TWC bundles improved broadband speeds with year of free TV

Time Warner Cable (NYSE: TWC) is offering a year of free TV as an incentive for subscribers who jack up their broadband speeds to--believe it or not--improve their Netflix (Nasdaq: NFLX) performance.

The offer is included in a mailer being sent to Internet-only customers who, it seems likely, are also Netflix customers, according to a story in GigaOM.

TWC has been among the industry's front companies in pushing broadband as a service while simultaneously conceding that not every subscriber wants every TV channel. The MSO has developed limited programming packages--and conversely loaded content packages--to appeal to a wider range of subscribers, so the apparent concession that Netflix can be better accessed at higher broadband speeds is not a total surprise.

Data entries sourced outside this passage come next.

Lemma draws_from_run {A : Type} (p : prog A) w : draws_from w (run p w).1.
Proof. apply draws_from_run_with, draws_from_python. Qed.

Lemma plain_names_run {A : Type} (p : prog A) w :
  plain_names (rng w) → plain_names (rng (run p w).1).
Proof.
  unfold plain_names. rewrite !Forall_forall. intros Hplain r Hr.
  by apply Hplain, (draws_from_run p w).
Qed.

(** *** The script *)

Lemma run_print_any s w w' r : run (do (Print s)) w = (w', r) → cleaned_up w w'.
Proof.
  destruct w as [m l out td exe rnd flt]. unfold run. generalize s. intros s1.
  explore idtac.
  all: intros [= <- <-]; split; [reflexivity | new_objects].
Qed.

Lemma run_example4_left w w' r :
  run example4 w = (w', r) → no_more_than_one_file_left w w' r.
Proof.
  destruct w as [m l out td exe rnd flt]. intros Hrun.
  destruct (is_dir (m !! td)) eqn:Hd;
    [ destruct (pick_name m td ".py" rnd) as [[p names] | ] eqn:Hpick | ].
  - pose proof (pick_name_fresh _ _ _ _ _ _ Hpick) as Hfresh.
    destruct (run_example4_any _ _ _ _ _ _ _ _ _ _ _ Hd Hpick Hrun) as [Hfs Hnew].
    destruct flt as [ | [ | [ | n]] flt].
    3: { destruct Hfs as [-> Hfs]. right. by exists p, EmptyString. }
    all: destruct r as [result | e]; [by split | by left].
  - destruct (run_example4_no_name _ _ _ _ _ _ _ _ _ (or_intror Hpick) Hrun) as (Hfs & e & ->).
    by left.
  - destruct (run_example4_no_name _ _ _ _ _ _ _ _ _ (or_introl Hd) Hrun) as (Hfs & e & ->).
    by left.
Qed.

Lemma run_example5_left w w' r :
  run example5 w = (w', r) → no_more_than_one_file_left w w' r.
Proof.
  destruct w as [m l out td exe rnd flt]. intros Hrun.
  destruct (is_dir (m !! td)) eqn:Hd;
    [ destruct (pick_name m td ".txt" rnd) as [[p names] | ] eqn:Hpick | ].
  - pose proof (pick_name_fresh _ _ _ _ _ _ Hpick) as Hfresh.
    pose proof (run_example5_any _ _ _ _ _ _ _ _ _ _ _ Hd Hpick Hrun) as Hany.
    destruct flt as [ | [ | [ | [ | n]]] flt].
    3: { destruct Hany as (-> & Hfs & _). right. by eexists p, _. }
    3: { destruct Hany as (-> & Hfs & _). right. by eexists p, _. }
    all: destruct r as [result | e]; [done | left; apply Hany].
  - destruct (run_example5_no_name _ _ _ _ _ _ _ _ _ (or_intror Hpick) Hrun) as (Hfs & e & ->).
    by left.
  - destruct (run_example5_no_name _ _ _ _ _ _ _ _ _ (or_introl Hd) Hrun) as (Hfs & e & ->).
    by left.
Qed.

Lemma left_after_cleaned_up {A : Type} w w1 w' (r : result A) :
  cleaned_up w w1 → no_more_than_one_file_left w1 w' r → no_more_than_one_file_left w w' r.
Proof.
  intros Hc. destruct r as [a | e]; simpl.
  - by apply cleaned_up_trans.
  - destruct Hc as [Hfs _]. by rewrite Hfs.
Qed.

Lemma cleaned_up_left {A : Type} w w' (r : result A) :
  cleaned_up w w' → no_more_than_one_file_left w w' r.
Proof. intros Hc. destruct r as [a | e]; simpl; [done | left; apply Hc]. Qed.

(** The script under any schedule. *)
Lemma run_script_any w w' r :
  parents_exist (fs w) → plain_names (rng w) →
  run script w = (w', r) → no_more_than_one_file_left w w' r.
Proof.
  intros Hwf Hplain. unfold script.
  rewrite run_bind. destruct (run example1 w) as [w1 r1] eqn:H1.
  pose proof (plain_names_run example1 w Hplain) as Hplain1. rewrite H1 in Hplain1.
  destruct w as [m l out td exe rnd flt]. apply run_example1_any in H1 as [H1 _].
  destruct r1 as [c1 | e]; [ | intros [= <- <-]; by apply cleaned_up_left].
  rewrite run_bind. destruct (run example2 w1) as [w2 r2] eqn:H2.
  pose proof (plain_names_run example2 w1 Hplain1) as Hplain2. rewrite H2 in Hplain2.
  destruct w1 as [m1 l1 out1 td1 exe1 rnd1 flt1]. apply run_example2_any in H2 as [H2 _].
  pose proof (cleaned_up_trans _ _ _ H1 H2) as H12.
  destruct r2 as [c2 | e]; [ | intros [= <- <-]; by apply cleaned_up_left].
  rewrite run_bind. destruct (run example3 w2) as [w3 r3] eqn:H3.
  destruct w2 as [m2 l2 out2 td2 exe2 rnd2 flt2].
  apply run_example3_any in H3 as [H3 _];
    [ | by replace m2 with m by (symmetry; apply (proj1 H12)) | done].
  pose proof (cleaned_up_trans _ _ _ H12 H3) as H123.
  destruct r3 as [c3 | e]; [ | intros [= <- <-]; by apply cleaned_up_left].
  rewrite run_bind. destruct (run example4 w3) as [w4 r4] eqn:H4.
  apply run_example4_left in H4. apply (left_after_cleaned_up _ _ _ _ H123) in H4.
  destruct r4 as [c4 | e]; [ | by intros [= <- <-]].
  rewrite run_bind. destruct (run example5 w4) as [w5 r5] eqn:H5.
  apply run_example5_left in H5. apply (left_after_cleaned_up _ _ _ _ H4) in H5.
  destruct r5 as [c5 | e]; [ | by intros [= <- <-]].
  intros H6. apply run_print_any in H6.
  apply cleaned_up_left. by eapply cleaned_up_trans.
Qed.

What is somewhat surprising is the year of free TV, which seems to say that TWC is still in the fight to bring these video subscribers back into their TV fold and also indicates that the MSO hasn't yet given up on what has traditionally been a cable industry cash cow.

The GigaOM story gave TWC credit for acknowledging the base of cord cutters among its own subscribers and trying to do something about them.

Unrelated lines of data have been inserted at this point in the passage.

(** * Reflex Tile: the run engine of the GameBoard component

    A shallow embedding of [GameBoard] (the React component that owns the
    run): the difficulty table, the target selector [pickCell], the two
    clocks, the scoring rules of [registerHit] and [registerMiss], and the
    one-shot [endRun].

    Conventions of the embedding.
    - A JavaScript number that holds a time or a coefficient is an exact
      rational ([Q]); equalities between such values are stated with [==].
      The doubles of the code differ from it by their rounding errors;
      [Binary64] repeats the time reward in IEEE doubles where a number is
      evaluated.
      Counters and tile indices are integers ([Z]); [null] is [None].
    - A React state variable and the ref that mirrors it are two fields
      ([timeLeft] and [timeLeftRef], [misses] and [missesRef], ...), as in
      the source.
    - [Math.random()] is a stream [random : nat -> Q] read at the position
      [rngPos]; [performance.now()] is an argument of the handler that
      reads it; [onFinish] is the list [finished] of the summaries it was
      called with.
    - Handlers run one at a time, each to completion (the host's event
      loop).  The values a handler closes over (status, streak, activeCell,
      hazardCell of the render that created it) are its [Render] argument.
      The props are fixed over a run of events; [propsChange] is a change
      of the profile or of the grid, after which the [keydown] listener
      may still be the one of an earlier render ([keyListener]).
    - Flash, combo and audio state has no effect on the run and is left
      out; so is the effect that copies [score] into [scoreRef], since
      every write of the score already writes both ([Synced] below).  An
      updater that React runs only when the component renders is applied
      after the rest of its handler ([hazardScore]).  The score pop-ups
      are a state of their own ([PopState]).
    - [App] is the part of the application that receives the summaries:
      the personal best it keeps in [localStorage] and passes back to the
      component as the prop [personalBest]. *)

From Stdlib Require Import ZArith QArith Qround Qminmax Lqa Lia List Bool String Ascii.
From Stdlib Require Import Morphisms Setoid Sorted.
From Corelib Require PrimFloat.
Import ListNotations.
Local Open Scope Z_scope.
Local Open Scope Q_scope.

(** ** JavaScript arithmetic used by the component *)

Module JS.

(** [Math.max] and [Math.min] on numbers. *)
Definition Math_max (a b : Q) : Q := Qmax a b.
Definition Math_min (a b : Q) : Q := Qmin a b.

(** [Math.floor]. *)
Definition Math_floor (x : Q) : Z := Qfloor x.

(** [Math.round]: the nearest integer, a tie going to the larger one. *)
Definition Math_round (x : Q) : Z := Qfloor (x + (1 # 2)).

(** [+(x).toFixed(2)]: the nearest multiple of 1/100; [toFixed] rounds
    the magnitude (a tie going away from zero) and puts the sign back. *)
Definition toFixed2 (x : Q) : Q :=
  if Qle_bool 0 x
  then inject_Z (Qfloor (x * 100 + (1 # 2))) / 100
  else - (inject_Z (Qfloor (- x * 100 + (1 # 2))) / 100).

(** A string is its sequence of UTF-16 code units. *)
Definition JsString := list N.

Definition ofAscii (s : string) : JsString :=
  List.map N_of_ascii (list_ascii_of_string s).

(** White space and line terminators, the code units [trim] strips. *)
Definition isWhiteSpace (c : N) : bool :=
  (((9 <=? c) && (c <=? 13)) || (c =? 32) || (c =? 160) || (c =? 5760)
   || ((8192 <=? c) && (c <=? 8202)) || (c =? 8232) || (c =? 8233)
   || (c =? 8239) || (c =? 8287) || (c =? 12288) || (c =? 65279))%N.

Fixpoint trimStart (s : JsString) : JsString :=
  match s with
  | c :: rest => if isWhiteSpace c then trimStart rest else s
  | [] => []
  end.

Definition trim (s : JsString) : JsString :=
  rev (trimStart (rev (trimStart s))).

End JS.
Import JS.

(** The time reward in binary64 arithmetic, operation for operation as
    [registerHit] computes it, to evaluate it on given numbers next to
    the rational model. *)
Module Binary64.
Import PrimFloat.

"For these cord cutters, an ad like this may actually be a smart thing: Instead of making them feel like they're subscribing to an expensive TV bundle, Time Warner Cable is putting the emphasis squarely on Netflix, a service Internet-only users likely already enjoy," the article noted.

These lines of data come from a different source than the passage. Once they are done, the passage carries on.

(** * Study analytics aggregation engine: a shallow embedding and its properties

    The development embeds the two analytics services of the learning
    platform prototype,

    - [Lambda]: [backend/apis/analytics/lambda/src/services/analytics_service.py]
      and [.../dynamodb_service.py] (sessions are [StudySession] objects), and
    - [Backend]: [backend/src/services/analytics_service.py] (sessions are
      plain dictionaries),

    and states the properties of the aggregation engine over them.

    Conventions of the embedding.
    - A Python [int] is a [Z]; [len] is [Z.of_nat (length _)].
    - A [datetime.date] is its proleptic Gregorian ordinal
      ([date.toordinal()]), so [d - timedelta(days=k)] is [d - k]; the
      calendar fields are recovered with [_ord2ymd], transcribed from the
      [datetime] module.
    - A Python [float] is idealised as an exact rational [Q]; the only
      irrational operation of the source, [x ** 0.5], is a section
      variable [pow_half].
    - A [datetime] is the reading of its own clock in whole seconds
      and, when it is aware, its UTC offset; comparing an aware with a
      naive one is the [TypeError] of Python.
    - A number read from the table is a [decimal.Decimal]; the session
      model of the lambda turns it into an [int], the backend passes it
      on, and a session dictionary of the backend records whether its
      duration is one, for the operations that a [Decimal] does not
      support.
    - An exception is a value of [exn]; fallible code returns [result].
    - A [dict] whose iteration order is observable is an association list
      in insertion order; a [defaultdict] that is only looked up is a
      [gmap]; a [set] of dates is a [gset Z]. *)

From Stdlib Require Import ZArith QArith Qminmax Qround Lia Lqa String Ascii List Permutation Sorted.
From stdpp Require Import gmap strings pretty list fin_maps fin_sets.
Import ListNotations.
Open Scope Z_scope.

(** ** Numbers *)

Module Numeric.

(** [sum(xs)] over integers. *)
Definition sum (xs : list Z) : Z := foldr Z.add 0 xs.

(** [len(xs)]. *)
Definition len {A} (xs : list A) : Z := Z.of_nat (length xs).

(** Nearest integer, ties to the even neighbour. *)
Definition round_half_even (q : Q) : Z :=
  let n := Qnum q in
  let d := Z.pos (Qden q) in
  let f := n / d in
  let r := n mod d in
  match 2 * r ?= d with
  | Lt => f
  | Gt => f + 1
  | Eq => if Z.even f then f else f + 1
  end.

(** [round(x, 1)]. *)
Definition round1 (q : Q) : Q :=
  Qred (Qmake (round_half_even (q * 10)) 10).

(** [a / b] on integers (true division). Every use is behind the guard
    of its source line, or behind an explicit [ZeroDivisionError] where
    the source has no guard. *)
Definition truediv (a b : Z) : Q := Qred (inject_Z a / inject_Z b).

(** [min(a, b)] and [max(a, b)]: Python returns the first argument
    unless the second is strictly smaller (resp. larger). *)
Definition py_min (a b : Q) : Q := if Qlt_le_dec b a then b else a.
Definition py_max (a b : Q) : Q := if Qlt_le_dec a b then b else a.

End Numeric.

(** ** Calendar ([datetime] internals) *)

Module Calendar.

Definition _DAYS_IN_MONTH : list Z :=
  [-1; 31; 28; 31; 30; 31; 30; 31; 31; 30; 31; 30; 31].

Definition _DAYS_BEFORE_MONTH : list Z :=
  [-1; 0; 31; 59; 90; 120; 151; 181; 212; 243; 273; 304; 334].

Definition _is_leap (year : Z) : bool :=
  (year mod 4 =? 0) && (negb (year mod 100 =? 0) || (year mod 400 =? 0)).

Definition _days_before_year (year : Z) : Z :=
  let y := year - 1 in y * 365 + y / 4 - y / 100 + y / 400.

Definition _days_in_month (year month : Z) : Z :=
  if (month =? 2) && _is_leap year then 29
  else nth (Z.to_nat month) _DAYS_IN_MONTH 0.

Definition _days_before_month (year month : Z) : Z :=
  nth (Z.to_nat month) _DAYS_BEFORE_MONTH 0
  + (if (2 <? month) && _is_leap year then 1 else 0).

Definition _ymd2ord (year month day : Z) : Z :=
  _days_before_year year + _days_before_month year month + day.

Definition _DI400Y : Z := 146097.
Definition _DI100Y : Z := 36524.
Definition _DI4Y : Z := 1461.

Definition _ord2ymd (ordinal : Z) : Z * Z * Z :=
  let n := ordinal - 1 in
  let n400 := n / _DI400Y in
  let n := n mod _DI400Y in
  let year := n400 * 400 + 1 in
  let n100 := n / _DI100Y in
  let n := n mod _DI100Y in
  let n4 := n / _DI4Y in
  let n := n mod _DI4Y in
  let n1 := n / 365 in
  let n := n mod 365 in
  let year := year + n100 * 100 + n4 * 4 + n1 in
  if (n1 =? 4) || (n100 =? 4) then (year - 1, 12, 31)
  else
    let leapyear := (n1 =? 3) && (negb (n4 =? 24) || (n100 =? 3)) in
    let month := Z.shiftr (n + 50) 5 in
    let preceding :=
      nth (Z.to_nat month) _DAYS_BEFORE_MONTH 0
      + (if (2 <? month) && leapyear then 1 else 0) in
    if n <? preceding then
      let month := month - 1 in
      let preceding :=
        preceding
        - (nth (Z.to_nat month) _DAYS_IN_MONTH 0
           + (if (month =? 2) && leapyear then 1 else 0)) in
      (year, month, n - preceding + 1)
    else (year, month, n - preceding + 1).

(** A [date] is its ordinal. *)
Definition date := Z.

Definition mkdate (year month day : Z) : date := _ymd2ord year month day.
Definition year (d : date) : Z := fst (fst (_ord2ymd d)).
Definition month (d : date) : Z := snd (fst (_ord2ymd d)).
Definition day (d : date) : Z := snd (_ord2ymd d).

(** [d.replace(day=1)], [d.replace(month=m)], [d.replace(year=y, month=m)]. *)
Definition replace_day (d : date) (day' : Z) : date :=
  mkdate (year d) (month d) day'.
Definition replace_month (d : date) (month' : Z) : date :=
  mkdate (year d) month' (day d).
Definition replace_year_month (d : date) (year' month' : Z) : date :=
  mkdate year' month' (day d).

(** [d.weekday()]: Monday is 0. *)
Definition weekday (d : date) : Z := (d + 6) mod 7.

(** Decimal digits, zero padded to [width] characters. *)
Fixpoint zero_padded (width : nat) (n : Z) : string :=
  match width with
  | O => EmptyString
  | S w =>
      (zero_padded w (n / 10)
       ++ String (ascii_of_nat (48 + Z.to_nat (n mod 10))) EmptyString)%string
  end.

(** [d.strftime("%Y-%m")], for years of four digits. *)
Definition strftime_Ym (d : date) : string :=
  (zero_padded 4 (year d) ++ "-" ++ zero_padded 2 (month d))%string.

(** A [datetime]: [clock] is the count of seconds that its own clock
    shows since the midnight that starts ordinal 0, [utcoffset] its
    offset from UTC in seconds when it is aware and [None] when it is
    naive. [datetime.min] is the naive midnight of ordinal 1. *)
Record datetime : Type := {
  clock : Z;
  utcoffset : option Z
}.

(** A naive datetime, and an aware one in UTC (a string that ends in
    [Z] or [+00:00]). *)
Definition naive (seconds : Z) : datetime :=
  {| clock := seconds; utcoffset := None |}.
Definition utc (seconds : Z) : datetime :=
  {| clock := seconds; utcoffset := Some 0 |}.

Of course, there is a limit to how far any MSO will go, and Time Warner Cable's limit apparently is reached when it comes to including Netflix in the subscription package. Whether that changes or not--and the chances of that change still seem very remote--depends on whether the two sides can get together and make nice.

The GigaOM story cited a Reuters report in March that said Netflix could perhaps become another pay TV service like HBO--and even more importantly, that this service would be welcomed by cable operators.

"It's not in the short term, but it's in the natural direction for us in the long term," Netflix CEO Reed Hastings said at the time. "Many (cable service providers) would like to have a competitor to HBO, and they would bid us off of HBO."

Since then, of course, HBO and Netflix have ratcheted up their own competition a notch in Europe, where HBO launched an online service ahead of Netflix's market entry.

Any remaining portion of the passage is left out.